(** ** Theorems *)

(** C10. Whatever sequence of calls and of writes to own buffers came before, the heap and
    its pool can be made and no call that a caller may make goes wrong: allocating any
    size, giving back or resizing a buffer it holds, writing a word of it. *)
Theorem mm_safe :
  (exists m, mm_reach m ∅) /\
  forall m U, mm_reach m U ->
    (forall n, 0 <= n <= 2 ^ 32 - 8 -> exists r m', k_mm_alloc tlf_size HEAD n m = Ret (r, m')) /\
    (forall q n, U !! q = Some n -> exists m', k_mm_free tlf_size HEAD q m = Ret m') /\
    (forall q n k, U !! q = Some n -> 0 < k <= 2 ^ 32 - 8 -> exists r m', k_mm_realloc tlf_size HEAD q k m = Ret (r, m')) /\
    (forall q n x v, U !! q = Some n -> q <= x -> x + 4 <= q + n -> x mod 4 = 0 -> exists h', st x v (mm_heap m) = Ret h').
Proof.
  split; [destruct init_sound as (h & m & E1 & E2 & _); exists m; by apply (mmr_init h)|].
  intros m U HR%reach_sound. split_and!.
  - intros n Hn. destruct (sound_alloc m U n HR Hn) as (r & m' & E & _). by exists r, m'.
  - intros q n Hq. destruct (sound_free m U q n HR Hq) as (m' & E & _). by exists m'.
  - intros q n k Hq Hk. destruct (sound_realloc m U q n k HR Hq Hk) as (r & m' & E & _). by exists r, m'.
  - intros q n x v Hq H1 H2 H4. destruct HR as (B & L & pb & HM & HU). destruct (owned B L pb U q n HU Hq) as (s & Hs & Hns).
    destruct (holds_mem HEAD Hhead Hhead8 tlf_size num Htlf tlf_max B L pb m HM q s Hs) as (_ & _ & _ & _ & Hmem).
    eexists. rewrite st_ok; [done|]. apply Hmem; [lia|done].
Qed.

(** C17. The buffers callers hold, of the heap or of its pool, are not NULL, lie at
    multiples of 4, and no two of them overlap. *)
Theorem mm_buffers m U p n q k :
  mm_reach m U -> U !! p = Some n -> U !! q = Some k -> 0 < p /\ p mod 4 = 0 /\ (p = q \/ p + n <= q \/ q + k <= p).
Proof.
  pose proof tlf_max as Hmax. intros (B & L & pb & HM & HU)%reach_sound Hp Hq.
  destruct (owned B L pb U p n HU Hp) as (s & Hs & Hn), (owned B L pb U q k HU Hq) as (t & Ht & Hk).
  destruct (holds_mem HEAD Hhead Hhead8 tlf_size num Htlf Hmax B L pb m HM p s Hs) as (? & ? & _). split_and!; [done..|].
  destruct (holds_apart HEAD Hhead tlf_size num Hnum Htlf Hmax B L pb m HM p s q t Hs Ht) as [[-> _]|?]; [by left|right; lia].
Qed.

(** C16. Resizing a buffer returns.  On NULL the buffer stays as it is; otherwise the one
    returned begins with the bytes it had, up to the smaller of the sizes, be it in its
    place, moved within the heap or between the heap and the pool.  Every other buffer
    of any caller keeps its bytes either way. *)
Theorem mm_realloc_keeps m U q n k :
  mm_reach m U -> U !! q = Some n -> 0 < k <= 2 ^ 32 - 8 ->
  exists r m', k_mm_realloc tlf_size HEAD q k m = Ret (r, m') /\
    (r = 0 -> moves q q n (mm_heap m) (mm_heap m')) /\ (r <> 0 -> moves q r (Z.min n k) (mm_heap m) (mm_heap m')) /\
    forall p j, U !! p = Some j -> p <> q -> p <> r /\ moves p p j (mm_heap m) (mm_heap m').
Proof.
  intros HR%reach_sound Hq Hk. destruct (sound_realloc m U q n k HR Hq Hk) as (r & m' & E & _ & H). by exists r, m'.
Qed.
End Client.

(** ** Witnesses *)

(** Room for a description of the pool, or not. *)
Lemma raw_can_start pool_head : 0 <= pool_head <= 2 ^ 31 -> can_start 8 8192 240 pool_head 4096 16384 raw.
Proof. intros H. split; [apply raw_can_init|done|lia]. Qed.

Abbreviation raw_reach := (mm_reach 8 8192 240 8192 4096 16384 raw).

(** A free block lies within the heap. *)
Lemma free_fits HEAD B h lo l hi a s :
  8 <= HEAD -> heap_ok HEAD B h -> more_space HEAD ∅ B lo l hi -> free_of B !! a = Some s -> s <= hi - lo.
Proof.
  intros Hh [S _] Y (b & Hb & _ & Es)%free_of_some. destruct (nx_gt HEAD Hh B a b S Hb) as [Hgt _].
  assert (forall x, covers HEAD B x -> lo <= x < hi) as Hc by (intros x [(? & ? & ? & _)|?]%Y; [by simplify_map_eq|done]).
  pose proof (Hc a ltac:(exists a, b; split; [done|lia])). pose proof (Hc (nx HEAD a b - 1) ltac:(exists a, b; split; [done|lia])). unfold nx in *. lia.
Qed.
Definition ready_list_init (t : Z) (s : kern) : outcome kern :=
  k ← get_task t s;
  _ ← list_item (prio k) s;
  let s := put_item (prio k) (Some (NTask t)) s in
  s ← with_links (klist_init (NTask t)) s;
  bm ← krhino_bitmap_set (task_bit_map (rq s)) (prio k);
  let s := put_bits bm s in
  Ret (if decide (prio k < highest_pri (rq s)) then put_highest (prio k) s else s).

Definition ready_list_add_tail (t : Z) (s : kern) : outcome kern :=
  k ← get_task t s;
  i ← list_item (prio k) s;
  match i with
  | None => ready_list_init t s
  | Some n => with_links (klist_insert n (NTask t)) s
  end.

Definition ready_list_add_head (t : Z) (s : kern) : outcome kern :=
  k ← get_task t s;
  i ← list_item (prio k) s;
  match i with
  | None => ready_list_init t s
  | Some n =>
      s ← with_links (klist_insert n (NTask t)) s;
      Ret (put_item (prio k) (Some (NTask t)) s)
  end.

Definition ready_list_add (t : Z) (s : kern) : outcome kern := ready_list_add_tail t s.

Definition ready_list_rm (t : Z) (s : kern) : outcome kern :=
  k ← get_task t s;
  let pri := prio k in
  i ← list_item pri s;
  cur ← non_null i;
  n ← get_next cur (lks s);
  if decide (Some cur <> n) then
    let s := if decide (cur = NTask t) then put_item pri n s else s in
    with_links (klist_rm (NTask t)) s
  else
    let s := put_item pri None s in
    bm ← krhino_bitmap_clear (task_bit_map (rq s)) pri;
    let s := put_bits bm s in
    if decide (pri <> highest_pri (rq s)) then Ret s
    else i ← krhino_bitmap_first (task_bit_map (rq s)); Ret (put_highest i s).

TASK INSTRUCTIONS: The lines in the entries above that carry the word "moves" must be copied.

TASK OUTPUT:
    (r = 0 -> moves q q n (mm_heap m) (mm_heap m')) /\ (r <> 0 -> moves q r (Z.min n k) (mm_heap m) (mm_heap m')) /\
    forall p j, U !! p = Some j -> p <> q -> p <> r /\ moves p p j (mm_heap m) (mm_heap m').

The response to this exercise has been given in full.